## Instructions to follow
Copy nothing from the entries below except the lines from the one containing "mret result" through the one containing "[apply Z.log2_spec; lia|].", and copy those exactly.

Segment Open

(** C8, amended.  Without its credential the Gemini run prints its message
    and exits with status 1 before anything else: no page is loaded, no
    request is sent, no output is written.  Without its credential the
    Mistral run never completes: it ends with an uncaught exception, which
    is the environment error of [call_mistral] unless the template or the
    PDF failed to load first; before that it has loaded the template and the
    pages, and all it has done to the world is page loading: no request was
    sent and no output was written. *)
Theorem absent_credential_ends_the_run (w : world) :
  (forall args,
      credential_absent w (u "GEMINI_API_KEY") = true ->
      main_gemini w args
      = (Exited 1, {| log := [Stdout (u "GEMINI_API_KEY not found in .env")];
                      cache_files := cache_dir_files w |}))
  /\ (forall args,
         credential_absent w (u "MISTRAL_API_KEY") = true ->
         exists e st,
           main_mistral w args = (Uncaught e, st)
           /\ Forall page_event (log st)
           /\ Forall quiet (log st)
           /\ cache_files st = cache_dir_files w
           /\ (e = EnvironmentError MISTRAL_KEY_MISSING
               \/ fst (load_template w (m_doc_type args) (initial_state w)) = inl e
               \/ pdf_open w (m_document args) = inl e)).
Proof.
  split.
  - intros args H. unfold main_gemini. rewrite H. reflexivity.
  - intros args H.
    assert (Hquiet : forall l, Forall page_event l -> Forall quiet l).
    { intros l Hl. rewrite Forall_forall in *. intros e He.
      specialize (Hl e He). destruct e; simpl in *; tauto. }
    unfold main_mistral, mistral_body. unfold bind at 1.
    pose proof (load_template_state w (m_doc_type args) (initial_state w)) as Hst.
    destruct (load_template w (m_doc_type args) (initial_state w))
      as [[e|[[template_path template_obj] field_specs]] st0] eqn:Hload;
      cbn [snd] in Hst; subst st0.
    + exists e, (initial_state w). cbn [finish fst log initial_state].
      split; [reflexivity|]. split; [constructor|]. split; [constructor|].
      split; [reflexivity|]. right. now left.
    + unfold bind at 1.
      destruct (mistral_load_pages_page_events
                  w (m_document args) (m_max_pages args) (m_ocr_model args)
                  (m_ocr_all args) (initial_state w) H)
        as (r & new & Heq & Hnew).
      rewrite Heq. cbn [log cache_files initial_state app] in *.
      destruct r as [e|pages].
      * exists e, {| log := new; cache_files := cache_dir_files w |}.
        cbn [finish log cache_files].
        split; [reflexivity|]. split; [exact Hnew|].
        split; [apply Hquiet, Hnew|]. split; [reflexivity|].
        right. right.
        revert Heq. unfold mistral_load_pages, load_pages_with_ocr.
        destruct (str_eqb (lower (path_suffix (m_document args))) (u ".pdf")).
        -- unfold bind at 1. unfold emit_event at 1. unfold bind at 1.
           destruct (pdf_open w (m_document args)) as [e'|pdf]; cbn [lift].
           ++ unfold raise. intros E; injection E as <- _. reflexivity.
           ++ unfold ret at 1.
              destruct (load_pdf_pages_page_events
                          w (m_ocr_model args) pdf 1 (m_max_pages args)
                          (m_ocr_all args) []
                          {| log := [] ++ [OpenDocument (m_document args)];
                             cache_files := cache_dir_files w |} H)
                as (pages' & new' & Heq' & _).
              cbn [log cache_files initial_state] in *.
              rewrite Heq'. discriminate.
        -- unfold try_except, bind, emit_event, lift, raise, ret.
           destruct (read_bytes w (m_document args)) as [e'|png];
             [discriminate|].
           rewrite (mistral_ocr_image_absent w png (m_ocr_model args) _ H).
           discriminate.
      * destruct (build_prompt_content (flatten_pages pages) field_specs)
          as [system user].
        unfold bind at 1. rewrite (call_mistral_absent w _ _ _ H).
        exists (EnvironmentError MISTRAL_KEY_MISSING),
               {| log := new; cache_files := cache_dir_files w |}.
        cbn [finish log cache_files].
        split; [reflexivity|]. split; [exact Hnew|].
        split; [apply Hquiet, Hnew|]. split; [reflexivity|]. now left.
Qed.
(** The loop [for s in symbols: if s['symbol'] == symbol: symbol_info = s;
    break], started with [symbol_info = None]. *)
Fixpoint find_symbol (symbols : list value) (symbol : string) : Result (option value) :=
  match symbols with
  | [] => Ok None
  | s :: rest =>
      name ← subscript s "symbol";
      if eq_str name symbol then Ok (Some s) else find_symbol rest symbol
  end.

(** [next((f[field] for f in filters if f['filterType'] == 'LOT_SIZE'),
    'N/A')]. *)
Fixpoint first_lot_size (field : string) (filters : list value) : Result value :=
  match filters with
  | [] => Ok (VStr "N/A")
  | f :: rest =>
      ty ← subscript f "filterType";
      if eq_str ty "LOT_SIZE" then subscript f field else first_lot_size field rest
  end.

Definition get_symbol_info (self : BasicBot) (symbol : string) : M value :=
  try_except
    (log_api_request "futures_symbol_ticker" {[ "symbol" := VStr symbol ]};;
     ticker ← vendor "futures_symbol_ticker" {[ "symbol" := VStr symbol ]}
                (futures_symbol_ticker (client self) {[ "symbol" := VStr symbol ]});
     log_api_request "futures_exchange_info" ∅;;
     exchange_info ← vendor "futures_exchange_info" ∅
                       (futures_exchange_info (client self));
     symbols ← eval (listing ← subscript exchange_info "symbols";
                     iterate listing);
     found ← eval (find_symbol symbols symbol);
     match found with
     | None => raise (Exn ValueError ("Symbol " +:+ symbol +:+ " not found"))
     | Some symbol_info =>
         if negb (truthy symbol_info)
         then raise (Exn ValueError ("Symbol " +:+ symbol +:+ " not found"))
         else
           price ← eval (subscript ticker "price");
           status ← eval (subscript symbol_info "status");
           baseAsset ← eval (subscript symbol_info "baseAsset");
           quoteAsset ← eval (subscript symbol_info "quoteAsset");
           minQty ← eval (filters ← subscript symbol_info "filters";
                          items ← iterate filters;
                          first_lot_size "minQty" items);
           stepSize ← eval (filters ← subscript symbol_info "filters";
                            items ← iterate filters;
                            first_lot_size "stepSize" items);
           let result :=
             VDict {[ "symbol" := VStr symbol;
                      "price" := price;
                      "status" := status;
                      "baseAsset" := baseAsset;
                      "quoteAsset" := quoteAsset;
                      "minQty" := minQty;
                      "stepSize" := stepSize ]} in
           log_api_response "symbol_info" result;;
           mret result
     end)
    [(is_api_exception,
      λ e, log_error e ("Get Symbol Info for " +:+ symbol);; raise e)].
(** A non-negative integer is below [2^n] exactly when its bits from [n] on
    are clear. *)
Lemma bits_high_range n z :
  0 <= n -> 0 <= z -> (forall i, n <= i -> Z.testbit z i = false) -> z < 2 ^ n.
Proof.
  intros Hn Hz H. rewrite <- (Z.mod_small z (2 ^ (Z.max n (Z.log2 z + 1)))).
  - assert (z mod 2 ^ Z.max n (Z.log2 z + 1) = z mod 2 ^ n) as ->.
    { apply Z.bits_inj'. intros i Hi.
      destruct (Z.lt_ge_cases i n) as [Hin|Hin].
      - rewrite !Z.mod_pow2_bits_low by lia. done.
      - rewrite (Z.mod_pow2_bits_high z n) by lia.
        destruct (Z.lt_ge_cases i (Z.max n (Z.log2 z + 1))).
        + rewrite Z.mod_pow2_bits_low by lia. apply H. lia.
        + apply Z.mod_pow2_bits_high. lia. }
    apply Z.mod_pos_bound. apply Z.pow_pos_nonneg; lia.
  - split; [done|]. destruct (Z.eq_dec z 0) as [->|].
    + apply Z.pow_pos_nonneg; lia.
    + eapply Z.lt_le_trans; [apply Z.log2_spec; lia|].
      apply Z.pow_le_mono_r; lia.
Qed.

Lemma testbit_high z n i : 0 <= z < 2 ^ n -> n <= i -> Z.testbit z i = false.
Proof.
  intros Hz Hi. destruct (Z.lt_ge_cases n 0).
  - rewrite Z.pow_neg_r in Hz by done. lia.
  - rewrite <- (Z.mod_small z (2 ^ n)) by done. apply Z.mod_pow2_bits_high. lia.
Qed.

Lemma lxor_range n a b :
  0 <= n -> 0 <= a < 2 ^ n -> 0 <= b < 2 ^ n -> 0 <= Z.lxor a b < 2 ^ n.
Proof.
  intros Hn Ha Hb. assert (0 <= Z.lxor a b) by (apply Z.lxor_nonneg; lia).
  split; [done|]. apply bits_high_range; [done..|]. intros i Hi.
  rewrite Z.lxor_spec, (testbit_high a n), (testbit_high b n) by done. done.
Qed.

Lemma lor_range n a b :
  0 <= n -> 0 <= a < 2 ^ n -> 0 <= b < 2 ^ n -> 0 <= Z.lor a b < 2 ^ n.
Proof.
  intros Hn Ha Hb. assert (0 <= Z.lor a b) by (apply Z.lor_nonneg; lia).
  split; [done|]. apply bits_high_range; [done..|]. intros i Hi.
  rewrite Z.lor_spec, (testbit_high a n), (testbit_high b n) by done. done.
Qed.

Lemma land_range n a b : 0 <= n -> 0 <= b < 2 ^ n -> 0 <= Z.land a b < 2 ^ n.
Proof.
  intros Hn Hb. assert (0 <= Z.land a b) by (apply Z.land_nonneg; lia).
  split; [done|]. apply bits_high_range; [done..|]. intros i Hi.
  rewrite Z.land_spec, (testbit_high b n), andb_false_r by done. done.
Qed.

Lemma uwrap_testbit w z i :
  0 <= w -> 0 <= i -> Z.testbit (uwrap w z) i = (i <? w) && Z.testbit z i.
Proof.
  intros Hw Hi. unfold uwrap. destruct (Z.ltb_spec i w).
  - by rewrite Z.mod_pow2_bits_low.
  - by rewrite Z.mod_pow2_bits_high by lia.
Qed.

Lemma uwrap_lxor w a b : 0 <= w -> uwrap w (Z.lxor a b) = Z.lxor (uwrap w a) (uwrap w b).
Proof.
  intros Hw. apply Z.bits_inj'. intros i Hi.
  rewrite Z.lxor_spec, !uwrap_testbit, Z.lxor_spec by done.
  by destruct (i <? w).
Qed.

Segment Closed

## Task output
           mret result
     end)
    [(is_api_exception,
      λ e, log_error e ("Get Symbol Info for " +:+ symbol);; raise e)].
(** A non-negative integer is below [2^n] exactly when its bits from [n] on
    are clear. *)
Lemma bits_high_range n z :
  0 <= n -> 0 <= z -> (forall i, n <= i -> Z.testbit z i = false) -> z < 2 ^ n.
Proof.
  intros Hn Hz H. rewrite <- (Z.mod_small z (2 ^ (Z.max n (Z.log2 z + 1)))).
  - assert (z mod 2 ^ Z.max n (Z.log2 z + 1) = z mod 2 ^ n) as ->.
    { apply Z.bits_inj'. intros i Hi.
      destruct (Z.lt_ge_cases i n) as [Hin|Hin].
      - rewrite !Z.mod_pow2_bits_low by lia. done.
      - rewrite (Z.mod_pow2_bits_high z n) by lia.
        destruct (Z.lt_ge_cases i (Z.max n (Z.log2 z + 1))).
        + rewrite Z.mod_pow2_bits_low by lia. apply H. lia.
        + apply Z.mod_pow2_bits_high. lia. }
    apply Z.mod_pos_bound. apply Z.pow_pos_nonneg; lia.
  - split; [done|]. destruct (Z.eq_dec z 0) as [->|].
    + apply Z.pow_pos_nonneg; lia.
    + eapply Z.lt_le_trans; [apply Z.log2_spec; lia|].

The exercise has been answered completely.